Of course, nothing here constitutes legal advice.  I’m just trying to clarify and educate here.  If you’re that worried about the attorney boogeyman, your time and money would be better spent on buying EMS professional liability insurance and/or consulting with a lawyer admitted to practice in your state.  Sadly, I’m afraid that some of the people most worried about the legal boogeyman would rather spend their time repeating legal myths and dogma they heard third or fourth hand in a war story during their initial EMT class’s medical legal lecture.

In conclusion, the law is a complex and nuanced topic that is dependent on the statutes and case law of the particular jurisdiction as well as the facts of the case.  That’s why those who’ve attended their one mandatory medical legal class have absolute certainty in their wrong answer and why attorneys with three years of law school after four years of undergraduate education say, “It depends.”

System Abuse. Yet again.

System abuse.  That’s a term we commonly hear in EMS.  And as soon as we start talking about system abuse, the talk invariably turns to EMS providers’ favorite solution for system abusers.  Namely, the idea that EMS providers should be able to refuse transport to system abusers.

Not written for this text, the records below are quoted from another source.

(* ===== verification/ToyMachine.v ===== *)
(** * A small machine

    Instances of the interfaces of the conversion, to evaluate its definitions on:
    floating-point numbers are integers, the heap is the list of the lengths of its arrays,
    and there is one method that can be called, the greater of two integers. *)

From S2P Require Import Prelude CMonad ConstantPool ClassFile ClassFileProps Opcodes Bytecode Types BasicBlock Tree ArgsMap Convert.
From S2P Require Import ConvertRun JavaMachine TreeSem ConvertSim ConvertCalls.
From stdpp Require Import gmap.
#[local] Open Scope Z_scope.

#[export] Instance toy_alloc : Allocator := λ _ _, true.
#[export] Instance toy_resolver : Resolver := {|
  resolver_class := empty_class;
  vm_class_resolve_class _ := None;
  vm_class_resolve_field_recursive _ := None;
  vm_class_resolve_method_recursive idx _ :=
    if decide (idx = 7) then Some (Callee 7 [J_INT; J_INT] J_INT true false 0 [0; 1]) else None;
  vm_class_resolve_interface_method_recursive _ := None;
  class_name _ := [];
  classloader_load _ _ := None;
  vm_object_alloc_string_from_utf8 _ _ := None;
  vm_class_ensure_object _ := 0;
  class_object _ := 0;
|}.
#[export] Instance toy_floats : Floats := {|
  f32 := Z; f64 := Z; f_of_bits z := z; d_of_bits l h := l + 2 ^ 32 * h;
  i2f z := z; i2d z := z; l2f z := z; l2d z := z; f2i z := z; f2l z := z; d2i z := z; d2l z := z; f2d z := z; d2f z := z;
  fadd := Z.add; fsub := Z.sub; fmul := Z.mul; fdiv := Z.quot; frem := Z.rem; fneg := Z.opp;
  fcompare a b := Some (Z.compare a b);
  dadd := Z.add; dsub := Z.sub; dmul := Z.mul; ddiv := Z.quot; drem := Z.rem; dneg := Z.opp;
  dcompare a b := Some (Z.compare a b);
|}.
#[export] Instance toy_floats_laws : FloatsLaws.
Proof. by split. Qed.

(** The array at the address [r] is the entry [r - 1] of the list. *)
Definition allocate (n : Z) : M (list Z) exc Z := λ w,
  if decide (n < 0) then Fail NegativeArraySizeException w else Done (Z.of_nat (length w) + 1) (w ++ [n]).
#[export] Instance toy_java_heap : JavaHeap := {|
  world := list Z;
  get_static _ := undef;
  put_static _ _ := undef;
  get_field _ _ _ := None;
  put_field _ _ _ w := w;
  array_length r w := w !! Z.to_nat (r - 1);
  array_get _ _ _ _ := Some (VInt 0);
  array_put _ _ _ _ w := w;
  array_store_ok _ _ _ := Some true;
  instance_of _ _ _ := Some false;
  new_object _ := undef;
  new_array _ n := allocate n;
  anew_array _ n := allocate n;
  multianew_array _ l := allocate (default 0 (head l));
  monitor_enter _ := ret tt;
  monitor_exit _ := ret tt;
  call _ _ l := match l with [VInt a; VInt b] => ret (Some (VInt (Z.max a b))) | _ => undef end;
|}.
Lemma allocate_later n r w w' : allocate n w = Done r w' → w `prefix_of` w'.
Proof. unfold allocate. case_decide; intros; simplify_eq. by eexists. Qed.
#[export] Instance toy_java_heap_laws : JavaHeapLaws.
Proof.
  apply (@Build_JavaHeapLaws toy_floats toy_java_heap (@prefix Z)); cbn.
  - typeclasses eauto.
  - intros r n w w' Hp E. by eapply prefix_lookup_Some.
  - done.
  - done.
  - done.
  - done.
  - done.
  - done.
  - intros _. exact allocate_later.
  - intros _. exact allocate_later.
  - intros _ l. exact (allocate_later _).
  - intros r w w' E. by injection E as ->.
  - intros r w w' E. by injection E as ->.
  - intros k m l v w w' E. repeat (case_match; try done). by injection E as _ ->.
Qed.

Lemma callees_ok k idx m : call_target k idx = Some m → callee_ok m.
Proof.
  intros E. assert (m = Callee 7 [J_INT; J_INT] J_INT true false 0 [0; 1]) as ->.
  { unfold call_target in E. destruct k; cbn in E; try (destruct (decide (idx = 7)); cbn in E); try discriminate E.
    by injection E as <-. }
  split; [discriminate|reflexivity|discriminate|split; [discriminate|reflexivity]].
Qed.

Lemma mem_ok : always_ok.
Proof. done. Qed.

First of all, what constitutes a system abuser?  We all know at least one of these creatures by name in our local service area. Yet, in my eleven years in EMS, I’ve yet to hear an agreed-upon definition of system abuse.  It’s like the definition that former Supreme Court Justice Potter Stewart created for pornography — namely, that he knew it when he saw it.

Next, failing to provide treatment/transport to a so-called system abuser is a recipe fraught with peril.  EMS medical directors, as a matter of risk management, have to write their protocols and policies to mitigate the risk of a poor decision being made by the worst provider in the EMS system.    We’ve all seen or heard about “that guy” in our local system.  The guy who missed a STEMI.  The guy who doesn’t manage pain.  The guy who took a trauma patient to a local community hospital.  Bluntly, when the doctor (and the lawyers) think about it, the safest, easiest, least risky decision is to encourage every crew to transport (or at least offer to transport) every patient every time.

The average EMS provider has no idea of what they don’t know.  Most EMS education programs excel at creating the impression that, by teaching a set of skills to “fix” some very acute medical emergencies, the average EMS provider is “doing everything that a doctor does.” After any period of time on the street working as an EMS provider and seeing the reality of our calls, we find our assessment skills in particular make us ill-suited for the reality of modern EMS — namely, the unscheduled delivery of primary care, urgent care, and the occasional emergency care.

I don’t have a solution for system abuse.  However, I can tell you where the solution starts, at least in my eyes.  To comprehensively address EMS system abuse, EMS providers need to work with EMS physician medical directors to develop a local protocol defining system abuse, providing alternative dispositions for these patients, and providing comprehensive medical oversight to mitigate the risk of deviating from the current accepted paradigm of taking every patient to the hospital emergency department.

My cynical side says that instead, one of two things will happen.  One, we’ll just keep complaining and wishing that we had the ability to turn away patients.  Two, some vendor will come up with some technological “solution” that just makes things more of a hassle than to just provide a ride to the ER.

As much as I love the practice of prehospital medicine, I sometimes think that the worst enemy of EMS is the average EMS provider. The solution to system abuse and almost every other EMS challenge is to raise the standard of what constitutes the average provider.